Ampliando a mesma linha de questionamentos
éticos de Parasita, funcionando como verdadeiras metralhadoras ou
roletas russas de solicitações, duas produções, uma de 2015 e outra recente,
trazem, igualmente de maneira crua, tal questão.
Em
Circle (EUA, 2015), produção independente e barata, 50 atores despertam
aprisionados num sinistro ambiente, impossibilitados, sob risco de morte, de
saírem de suas posições. Ao centro, uma máquina obscura dispara raios de quando
em quando, fulminando um dos convivas do macabro experimento. Mas eles logo
descobrem que não há aleatoriedade alguma nos disparos: De certa forma, todos
os presentes podem “votar” naquele que irá morrer. O que se segue, embora
recorrendo a alguns clichés, é uma célere catarse de julgamentos éticos,
exposição de preconceitos e exibição do pior que no homem habita. Nauseante,
mas fiel tributário daquilo que a arte deve se propor a ser: Uma perturbação,
ou, parafraseando Kafka (que falava sobre livros), “queremos obras que nos
afetem como um desastre.
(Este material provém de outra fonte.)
(* ===== verification/Readiness.v ===== *)
(** * Deadline-bounded probes (src/readiness.rs) *)
From S2P Require Import Prelude.

(** Interval between unsuccessful probes. *)
Definition POLL_INTERVAL : Z := from_millis 25.

Section wait.
Context {W P E : Type} `{Clock W}.

(** One pass of [wait_until]: an answer, or [None] to go round again. *)
Definition wait_pass (probe : Z → W → result E (option P) * W) (deadline : Z) (w : W) :
    option (result E (option P)) * W :=
  let '(late, w) := expired (Some deadline) w in
  if late then (Some (Ok None), w) else
  let '(proof, w) := probe deadline w in
  match proof with
  | Err e => (Some (Err e), w)
  | Ok proof =>
      let '(late, w) := expired (Some deadline) w in
      if late then (Some (Ok None), w) else
      if decide (is_Some proof) then (Some (Ok proof), w) else
      let '(t, w) := now w in
      (None, sleep (Z.min POLL_INTERVAL (saturating_sub deadline t)) w)
  end.

(** One pass of [wait_until_async]; the probe runs under [timeout_at], which
    answers [None] when it elapsed first. *)
Definition wait_pass_async (probe_until : Z → W → option (result E (option P)) * W)
    (deadline : Z) (w : W) : option (result E (option P)) * W :=
  let '(late, w) := expired (Some deadline) w in
  if late then (Some (Ok None), w) else
  let '(proof, w) := probe_until deadline w in
  match proof with
  | None => (Some (Ok None), w)
  | Some (Err e) => (Some (Err e), w)
  | Some (Ok proof) =>
      let '(late, w) := expired (Some deadline) w in
      if late then (Some (Ok None), w) else
      if decide (is_Some proof) then (Some (Ok proof), w) else
      let '(t, w) := now w in
      (None, sleep_until (Z.min (t + POLL_INTERVAL) deadline) w)
  end.

Fixpoint passes (pass : W → option (result E (option P)) * W) (fuel : nat) (w : W) :
    option (result E (option P)) * W :=
  match fuel with
  | O => (None, w)
  | S fuel =>
      let '(r, w) := pass w in
      match r with
      | Some r => (Some r, w)
      | None => passes pass fuel w
      end
  end.

Definition wait_until (probe : Z → W → result E (option P) * W) (fuel : nat)
    (deadline : Z) (w : W) : option (result E (option P)) * W :=
  passes (wait_pass probe deadline) fuel w.

Definition wait_until_async (probe_until : Z → W → option (result E (option P)) * W)
    (fuel : nat) (deadline : Z) (w : W) : option (result E (option P)) * W :=
  passes (wait_pass_async probe_until deadline) fuel w.
End wait.

(** ** The verifier is polled within its budget *)

Section bounded.
Context {W P E : Type} `{ClockLaws W}.
Context (probe : Z → W → result E (option P) * W).
Hypothesis probe_time : ∀ u w, time w ≤ time (probe u w).2.

(** A pass that goes round again brings the deadline nearer by an interval, or
    reaches it. *)
Lemma wait_pass_decreases deadline w w' :
  wait_pass probe deadline w = (None, w') →
  (polls POLL_INTERVAL deadline w' < polls POLL_INTERVAL deadline w)%nat.
Proof.
  unfold wait_pass. destruct (expired _ w) as [late w1] eqn:He1. destruct late; [done|].
  pose proof (expired_false _ _ _ He1). apply expired_mono in He1.
  pose proof (probe_time deadline w1) as Hp. destruct (probe deadline w1) as [r w2].
  simpl in Hp. destruct r as [proof|]; [|done].
  destruct (expired _ w2) as [late w3] eqn:He2. destruct late; [done|].
  apply expired_mono in He2. case_decide; [done|].
  destruct (now w3) as [t w4] eqn:Hn. apply now_mono in Hn. intros [= <-].
  pose proof (sleep_lasts (Z.min POLL_INTERVAL (saturating_sub deadline t)) w4).
  unfold saturating_sub in *. apply polls_wait; unfold POLL_INTERVAL, from_millis in *; lia.
Qed.

(** An answer is an error of the probe, its proof before the deadline, or
    nothing once the deadline has passed. *)
Definition answer_ok (deadline : Z) (r : result E (option P)) (w' : W) : Prop :=
  match r with
  | Err e => ∃ w1, (probe deadline w1).1 = Err e
  | Ok (Some p) => ∃ w1, (probe deadline w1).1 = Ok (Some p) ∧ time (probe deadline w1).2 < deadline
  | Ok None => deadline ≤ time w'
  end.

Lemma wait_pass_answer deadline w r w' :
  wait_pass probe deadline w = (Some r, w') → answer_ok deadline r w'.
Proof.
  unfold wait_pass. destruct (expired _ w) as [late w1] eqn:He1. destruct late.
  { intros [= <- <-]. by apply expired_true in He1. }
  destruct (probe deadline w1) as [a w2] eqn:Hp. destruct a as [proof|e].
  - destruct (expired _ w2) as [late w3] eqn:He2. destruct late.
    { intros [= <- <-]. by apply expired_true in He2. }
    apply expired_false in He2. case_decide as Hs.
    + intros [= <- <-]. destruct Hs as [p ->]. exists w1. by rewrite Hp.
    + by destruct (now w3).
  - intros [= <- <-]. exists w1. by rewrite Hp.
Qed.

(** [wait_until] returns after at most one pass per poll interval left, and
    its answer is the probe's error, a proof obtained before the deadline, or
    nothing once the deadline has passed. *)
Theorem wait_until_answers deadline w :
  ∃ r w', wait_until probe (S (polls POLL_INTERVAL deadline w)) deadline w = (Some r, w') ∧
    answer_ok deadline r w'.
Proof.
  unfold wait_until. remember (polls POLL_INTERVAL deadline w) as n eqn:Hn.
  assert (polls POLL_INTERVAL deadline w < S n)%nat as Hlt by lia. clear Hn.
  revert w Hlt. generalize (S n) as fuel. induction fuel as [|fuel IH]; intros w Hlt; [lia|].
  simpl. destruct (wait_pass probe deadline w) as [[r|] w1] eqn:Hp.
  - do 2 eexists. split; [done|]. by eapply wait_pass_answer.
  - apply wait_pass_decreases in Hp. apply IH. lia.
Qed.
End bounded.

Definition scripted_probe (deadline : Z) (w : Sim (result string (option nat))) :
    result string (option nat) * Sim (result string (option nat)) := next_answer (Ok None) w.

Definition second_try : Sim (result string (option nat)) :=
  MkSim 0 [Ok None; Ok (Some 7%nat)].

Lemma wait_until_answers_witness :
  ∃ r w', wait_until scripted_probe
      (S (polls POLL_INTERVAL (from_millis 100) second_try)) (from_millis 100) second_try
      = (Some r, w') ∧
    answer_ok scripted_probe (from_millis 100) r w'.
Proof.
  apply (wait_until_answers scripted_probe). intros u w. unfold scripted_probe. auto with daemon.
Defined.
Uma obra de arte deve ser como um machado diante de um
mar congelado em nós.”
Já
no recente O Poço (2019), suspense/ficção científica espanhol que
alcançou rápido sucesso e gerou até memes (“Mas não é óbvio?”), a mesma fórmula
se apresenta, mas aqui hiper refinada, operando por véus que vão sendo
arrancados – onde loucura se contrapõe à loucura, absurdo (estrutural,
existencial, totalitário) é respondido com absurdo, num jogo de embaçamento,
perda e retomada do sentimento do ético, culminando no esforço final de
redenção/superação sacrificial até o encerramento em aberto, abertura de
possibilidades que igualmente cumpre a função da arte de perturbação dos
sensos.
Se
nossos corpos foram lançados à força em nossas desconfortáveis zonas de
conforto, que a sétima arte possa dela nos arrancar, com seus questionamentos
que, ao exporem nossa miséria, acabam por nos forçar a sermos melhores, a fim
de não perecermos.
Sammis Reachers
Artigo publicado originalmente no Jornal Daki
Um comentário:
Caro amigo: como você bem sabe, através dos fanzines,e outros eventos, tenho uma relação estreita com os artistas, e não consigo explicar,mas sinto a necessidade da arte. Li que "A arte nos dá um entendimento de mundo mais amplo, e ela nos dá subsídios para compreender melhor a vida ". No mesmo artigo,um pouco mais adiante, o articulista diz que "..O artista consegue ver aquilo que as outras pessoas não vêem, e ainda tem a capacidade de nosso cotidiano, de promover uma visão crítica sobre um determinado tema, ou até mesmo propor uma reflexão,". Também vi Os Vestígios do Dia e O Parasita, e concordo com o que você disse sobre os filmes. Abração e paciência !!!